I had a feeling of deja vu when I was talking to a friend about a new computer last week.
In the late 1980s and early 90s, I set up dozens of Gateway computers. They were comparatively inexpensive, they were pioneers in the business of custom configurations for mail-order computers, and they shipped everything in way cool cow-spotted boxes.
But Gateway was also doing something right that outweighed everything else. Gateway was making smart choices about what to put on computers. Gateway installed CD drives and modems before it was obvious they would be necessary. They put in more memory and bigger hard drives and better video and sound cards than people realized they needed.
I could send people to shop at Gateway with confidence that they would get the right equipment even if I didn’t hold their hand through the entire order.
There’s only one computer company doing the same thing today.
I can get you a good PC from Dell or off the shelf at a local store – if I hold your hand through the entire process. For most people, it’s easier to put together the order myself. I ask everyone else to go through a list of detailed specs and keep an eye on hard drive rotation speeds and the amount of video card memory.

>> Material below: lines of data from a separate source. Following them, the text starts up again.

(* ===== verification/MkfsSpec.v ===== *)
(** * mkfs: the image is a consistent file system

    The state of mkfs is related to a list of files, the type and the bytes of
    each inode: [ialloc] appends an empty file, [iappend] appends bytes to one.
    The relation goes through the image as it will be once the bitmap is
    written, so that the lemmas on file contents of the kernel apply. *)
From S2P Require Import Prelude Riscv Bio Log LogSpec Buf Proc UserMem Mem Uart Printf Console Fs FsLaws FsAlloc Dinode Dir Itable IRefs PathSpec Content ContentSpec ReadSpec DirSpec Mkfs.

Lemma mk_sb_eq : mk_sb = mkSB FSMAGIC 2000 1953 200 31 2 33 46.
Proof. by vm_compute. Qed.

Lemma iblock_mk n : IBLOCK n mk_sb = n / 16 + 33.
Proof. unfold IBLOCK. rewrite mk_sb_eq. done. Qed.
Lemma bblock_mk b : 0 <= b < 8192 → BBLOCK b mk_sb = 46.
Proof. intros. unfold BBLOCK. rewrite mk_sb_eq. change BPB with 8192. simpl. mlia. Qed.

(** The log of the image, where the super block says it is. *)
#[export] Instance mk_log : LogArea := log_area (sb_logstart mk_sb).

Lemma unlogged_mk b : 33 <= b < 2147483648 → in_log b = false.
Proof.
  intros Hb. apply log_area_no. rewrite mk_sb_eq. simpl. unfold LOGBLOCKS, MAXOPBLOCKS. lia.
Qed.

Lemma xint_u32 x : xint x = u32 x.
Proof.
  unfold xint, getu32, get32, aget. simpl. rewrite u32_i32.
  unfold u32, u8. rewrite !Z.shiftr_div_pow2 by lia.
  change (2 ^ 8) with 256. change (2 ^ 16) with 65536. change (2 ^ 24) with 16777216. mlia.
Qed.

Lemma xshort_u16 x : xshort x = u16 x.
Proof.
  unfold xshort, getu16, aget. simpl. unfold u16, u8. rewrite Z.shiftr_div_pow2 by lia.
  change (2 ^ 8) with 256. mlia.
Qed.

Lemma xint_small x : 0 <= x < 4294967296 → xint x = x.
Proof. intros. by rewrite xint_u32, u32_small. Qed.

(** *** The bitmap that [balloc] writes *)
Lemma mark_used_range n : Forall (λ y, 0 <= y < 256) (mark_used n).
Proof.
  induction n as [|n IH].
  - apply Forall_forall. intros y Hy. unfold mark_used, zero_block in Hy.
    apply elem_of_replicate in Hy as [-> _]. lia.
  - cbn [mark_used]. unfold splice. repeat apply Forall_app_2; [by apply Forall_take| |by apply Forall_drop].
    constructor; [|constructor]. apply Z.mod_pos_bound. lia.
Qed.

Lemma mark_used_S n : mark_used (S n) = mark_bit (mark_used n) (Z.of_nat n).
Proof.
  cbn [mark_used]. unfold mark_bit. do 2 f_equal. unfold u8.
  assert (0 <= aget (mark_used n) (Z.of_nat n / 8) < 256) as Hb.
  { unfold aget. destruct (mark_used n !! Z.to_nat (Z.of_nat n / 8)) eqn:He; simpl; [|lia].
    by apply (Forall_lookup_1 _ _ _ _ (mark_used_range n) He). }
  assert (0 <= Z.shiftl 1 (Z.of_nat n mod 8) < 256) as Hs.
  { rewrite Z.shiftl_1_l. split; [lia|]. change 256 with (2 ^ 8).
    apply Z.pow_lt_mono_r; [lia|lia|]. apply Z.mod_pos_bound. lia. }
  change 256 with (2 ^ 8). rewrite <-Z.land_ones, Z.land_lor_distr_l, !Z.land_ones by lia.
  by rewrite !Z.mod_small by (change (2 ^ 8) with 256; lia).
Qed.

Lemma mark_used_spec n : Z.of_nat n <= 8192 →
  length (mark_used n) = Z.to_nat BSIZE ∧
  ∀ j, 0 <= j → bit_set (mark_used n) j = (j <? Z.of_nat n).
Proof.
  induction n as [|n IH]; intros Hn.
  - split; [apply zero_block_len|]. intros j Hj. rewrite bit_set_testbit. unfold mark_used.
    rewrite aget_zero, Z.testbit_0_l. symmetry. apply Z.ltb_ge. lia.
  - destruct IH as [Hl Hb]; [lia|].
    assert (0 <= Z.of_nat n < 8 * zlen (mark_used n)) by (unfold zlen; rewrite Hl; change (Z.of_nat (Z.to_nat BSIZE)) with 1024; lia).
    rewrite mark_used_S. split; [by rewrite mark_bit_len|].
    intros j Hj. rewrite mark_bit_spec, Hb by done.
    destruct (Z.eqb_spec (Z.of_nat n) j), (Z.ltb_spec j (Z.of_nat n)), (Z.ltb_spec j (Z.of_nat (S n))); simpl; lia || done.
Qed.

(** *** Total correctness of the program's steps *)
Definition mok {A} (m : MK A) (s : mkst) (Q : A → mkst → Prop) : Prop :=
  match m s with Ok (a, s') => Q a s' | _ => False end.

Lemma mok_ret {A} (a : A) s (Q : A → mkst → Prop) : Q a s → mok (mret a) s Q.
Proof. done. Qed.
Lemma mok_bind {A B} (m : MK A) (f : A → MK B) s (R : A → mkst → Prop) (Q : B → mkst → Prop) :
  mok m s R → (∀ a s', R a s' → mok (f a) s' Q) → mok (m ≫= f) s Q.
Proof.
  unfold mok, mbind, mk_bind. intros Hm Hf. destruct (m s) as [[a s']| |]; simpl; [|done|done].
  by apply Hf.
Qed.
Lemma mok_mono {A} (m : MK A) s (R Q : A → mkst → Prop) : mok m s R → (∀ a s', R a s' → Q a s') → mok m s Q.
Proof. unfold mok. destruct (m s) as [[a s']| |]; auto. Qed.
Lemma mok_inv {A} (m : MK A) s Q : mok m s Q → ∃ a s', m s = Ok (a, s') ∧ Q a s'.
Proof. unfold mok. destruct (m s) as [[a s']| |]; [eauto|done|done]. Qed.
Lemma mok_get {A B} (g : mkst → A) (f : A → MK B) s Q : mok (f (g s)) s Q → mok (mget g ≫= f) s Q.
Proof. done. Qed.
Lemma mok_mod {B} (g : mkst → mkst) (f : unit → MK B) s Q : mok (f tt) (g s) Q → mok (mmod g ≫= f) s Q.
Proof. done. Qed.
Lemma mok_assert {B} b (f : unit → MK B) s Q : b = true → mok (f tt) s Q → mok (massert b ≫= f) s Q.
Proof. by intros ->. Qed.

(** *** The image and its view *)
Definition view (s : mkst) : dview := λ b, default zero_block (m_img s !! Z.to_nat b).

(** [w] are the blocks, with the bitmap as [balloc] will write it. *)
Record rep (s : mkst) (w : dview) (fb fi : Z) : Prop := {
  rp_len : length (m_img s) = 2000%nat;
  rp_blk b : length (view s b) = Z.to_nat BSIZE;
  rp_sb : m_sb s = mk_sb;
  rp_fi : m_fi s = fi;
  rp_fb : m_fb s = fb;
  rp_view b : 0 <= b → b ≠ 46 → w b = view s b;
  rp_map : w 46 = mark_used (Z.to_nat fb);
  rp_neg b : b < 0 → w b = zero_block;
  rp_zero b : fb <= b → w b = zero_block;
  rp_range : 47 <= fb <= 2000 ∧ 1 <= fi <= 200
}.

Lemma block_nat : Z.to_nat BSIZE = 1024%nat.
Proof. done. Qed.

Lemma sector_small b : 0 <= b < 2000 → sector b = Z.to_nat b.
Proof.
  intros. unfold sector. change BSIZE with 1024. rewrite u32_small by lia. f_equal. mlia.
Qed.

Lemma rep_eq s w fb fi fb' fi' : rep s w fb fi → fb = fb' → fi = fi' → rep s w fb' fi'.
Proof. by intros ? -> ->. Qed.

Section step.
Context (s : mkst) (w : dview) (fb fi : Z) (R : rep s w fb fi).

Lemma rep_len b : length (w b) = Z.to_nat BSIZE.
Proof using R.
  destruct (decide (b < 0)); [rewrite (rp_neg _ _ _ _ R) by done; by rewrite zero_block_len|].
  destruct (decide (b = 46)) as [->|].
  - rewrite (rp_map _ _ _ _ R). apply mark_used_spec. destruct (rp_range _ _ _ _ R). lia.
  - rewrite (rp_view _ _ _ _ R) by lia. apply R.
Qed.

Lemma rep_used b : 0 <= b < 2000 → used mk_sb w b = (b <? fb).
Proof using R.
  intros Hb. destruct (rp_range _ _ _ _ R). unfold used. rewrite bblock_mk, (rp_map _ _ _ _ R) by lia.
  change BPB with 8192. rewrite Z.mod_small by lia.
  destruct (mark_used_spec (Z.to_nat fb)) as [_ ->]; [lia| |lia]. by rewrite Z2Nat.id by lia.
Qed.

Lemma meta_mk b : 0 <= b < 2147483648 → meta mk_sb b → b < 47.
Proof using.
  intros Hb [(c & Hc & ->)|[(n & Hn & ->)|Hl]]; [rewrite mk_sb_eq in *; simpl in *..|].
  - rewrite <-mk_sb_eq, bblock_mk by lia. lia.
  - rewrite <-mk_sb_eq, iblock_mk. mlia.
  - destruct (decide (b < 47)) as [|Hge]; [done|]. by rewrite unlogged_mk in Hl by lia.
Qed.

Lemma rep_dwf : dwf mk_sb w.
Proof using R.
  destruct (rp_range _ _ _ _ R). split.
  - apply rep_len.
  - intros b Hb Hu. rewrite mk_sb_eq in Hb. simpl in Hb.
    rewrite rep_used in Hu by lia. apply Z.ltb_ge in Hu. split; [lia|]. intros Hm%meta_mk; lia.
  - intros n Hn. rewrite mk_sb_eq in Hn. simpl in Hn. apply unlogged_mk. rewrite iblock_mk. mlia.
  - intros c Hc. rewrite mk_sb_eq in Hc. simpl in Hc. apply unlogged_mk. rewrite bblock_mk by lia. lia.
  - intros n c Hn Hc. rewrite mk_sb_eq in *. simpl in *. rewrite <-mk_sb_eq, iblock_mk, bblock_mk by lia. mlia.
  - by rewrite mk_sb_eq.
Qed.

Lemma rep_data b : 47 <= b < fb → data_block mk_sb w b.
Proof using R.
  destruct (rp_range _ _ _ _ R). intros Hb. split_and!.
  - lia.
  - rewrite mk_sb_eq. simpl. lia.
  - rewrite rep_used by lia. apply Z.ltb_lt. lia.
  - intros Hm%meta_mk; lia.
Qed.

Lemma data_lt b : data_block mk_sb w b → b < fb.
Proof using R.
  intros (Hb & Hu & _). rewrite mk_sb_eq in Hb. simpl in Hb. rewrite rep_used in Hu by lia. by apply Z.ltb_lt.
Qed.

Lemma rsect_ok b : 0 <= b < 2000 → b ≠ 46 → mok (rsect b) s (λ d s', d = w b ∧ s' = s).
Proof using R.
  intros Hb Hne. unfold mok, rsect. rewrite sector_small by done.
  rewrite (rp_view _ _ _ _ R) by lia. unfold view.
  destruct (lookup_lt_is_Some_2 (m_img s) (Z.to_nat b)) as [d Hd]; [rewrite (rp_len _ _ _ _ R); lia|].
  by rewrite Hd.
Qed.

Lemma put_view k d c : 0 <= k < 2000 → 0 <= c →
  view (set_m_img (put_sector (Z.to_nat k) d (m_img s)) s) c = vset k d (view s) c.
Proof using R.
  intros Hk Hc. unfold view, put_sector. rewrite decide_True by (rewrite (rp_len _ _ _ _ R); lia).
  simpl. unfold vset. case_decide as He.
  - subst. rewrite list_lookup_insert_eq by (rewrite (rp_len _ _ _ _ R); lia). done.
  - rewrite list_lookup_insert_ne by lia. done.
Qed.

Lemma wsect_ok b d : 0 < b < fb → b ≠ 46 → length d = Z.to_nat BSIZE →
  mok (wsect b d) s (λ _ s', rep s' (vset b d w) fb fi).
Proof using R.
  intros Hb Hne Hd. destruct (rp_range _ _ _ _ R) as [Hf1 Hf2].
  unfold mok, wsect, mmod. rewrite sector_small by lia.
  split; simpl; try apply R.
  - unfold put_sector. rewrite decide_True by (rewrite (rp_len _ _ _ _ R); lia).
    rewrite length_insert. apply R.
  - intros c. destruct (decide (0 <= c)).
    + rewrite put_view by lia. unfold vset. case_decide; [done|apply R].
    + unfold view. simpl. replace (Z.to_nat c) with (Z.to_nat 0) by lia.
      pose proof (put_view b d 0) as Hv. unfold view in Hv. simpl in Hv. rewrite Hv by lia.
      rewrite vset_ne by lia. apply (rp_blk _ _ _ _ R 0).
  - intros c Hc Hn. rewrite put_view by lia. unfold vset. case_decide; [done|].
    by apply R.
  - rewrite vset_ne by done. apply R.
  - intros c Hc. rewrite vset_ne by lia. by apply (rp_neg _ _ _ _ R).
  - intros c Hc. rewrite vset_ne by lia. by apply (rp_zero _ _ _ _ R).
Qed.

Lemma new_block_ok : fb < 2000 → mok new_block s (λ b s', b = fb ∧ rep s' (allocated mk_sb w fb) (fb + 1) fi).
Proof using R.
  intros Hlt. destruct (rp_range _ _ _ _ R) as [Hf1 Hf2].
  unfold mok, new_block, mbind, mk_bind, mget, mmod. simpl. rewrite (rp_fb _ _ _ _ R).
  rewrite xint_small, u32_small by lia. split; [done|].
  unfold allocated. rewrite bblock_mk by lia. change BPB with 8192. rewrite Z.mod_small by lia.
  split; simpl; try apply R; try done.
  - intros b Hb Hne. unfold view. simpl. unfold vset. repeat case_decide; try done.
    + subst b. transitivity (w fb); [symmetry; apply (rp_zero _ _ _ _ R); lia|apply (rp_view _ _ _ _ R); lia].
    + by rewrite (rp_view _ _ _ _ R).
  - rewrite vset_ne, vset_eq by lia. rewrite (rp_map _ _ _ _ R).
    replace (Z.to_nat (fb + 1)) with (S (Z.to_nat fb)) by lia.
    rewrite mark_used_S. by rewrite Z2Nat.id by lia.
  - intros b Hb. rewrite !vset_ne by lia. by apply (rp_neg _ _ _ _ R).
  - intros b Hb. rewrite !vset_ne by lia. apply (rp_zero _ _ _ _ R). lia.
  - lia.
Qed.
End step.

(** *** One file *)
(** The bytes [bs] in [nb] blocks, and the indirect block if [i]. *)
Record filed (w : dview) (ip : inode) (bs : list Z) (nb : Z) (i : bool) : Prop := {
  fd_iwf : iwf mk_sb w ip;
  fd_content o : 0 <= o < MAXFILE * BSIZE → content w ip o = aget bs o;
  fd_blk bn : 0 <= bn < MAXFILE → blk w ip bn ≠ 0 ↔ bn < nb;
  fd_ind : ind ip ≠ 0 ↔ i = true;
  fd_own b : owns w ip b → b = 0 ∨ 47 <= b
}.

PC manufacturers will let you buy equipment that will not make you happy. The options are there for you to buy PCs that don’t have enough memory, that have crappy video systems, that have slow hard drives, that don’t have DVD drives, that have the wrong version of Vista to use in an office, or that are missing something else that will leave you gnashing your teeth later.
I cringe at the thought of anyone using a new computer until I’ve had a chance to remove the unnecessary crap installed by the manufacturer that will slow the computer down and give you a terrible experience.
I was explaining this to a friend who was also considering a Mac. She asked what kind of Mac she should get.
I told her, “I don’t know, but I don’t think it matters – all the choices are made for you. You’ll probably get something you’ll like regardless.”
When I realized what that meant, I had to lie down and put a wet cloth on my forehead. No wonder people are buying Macs! There’s no way for a non-technical person to have that feeling of confidence when we buy PCs. People sit down at their cheap new Vista computer and it’s slow and unexpected advertisements appear when they click on desktop icons and it crashes when two crappy programs collide. They blame Vista and call a friend who describes how lovable her Mac notebook is. Sound familiar?
Apple is making smart choices about what to put on computers and including things people don’t realize they need, which helps ensure the customer stays happy later.
PC manufacturers are making stupid choices. The availability of underpowered hardware is a big part of the perception that Vista is a “failed” operating system; people’s poor experiences with new computers are part of what’s driving people to Macs.
I miss the cow-spotted boxes. I miss the philosophy that drove Gateway to sell people the right stuff on their PCs.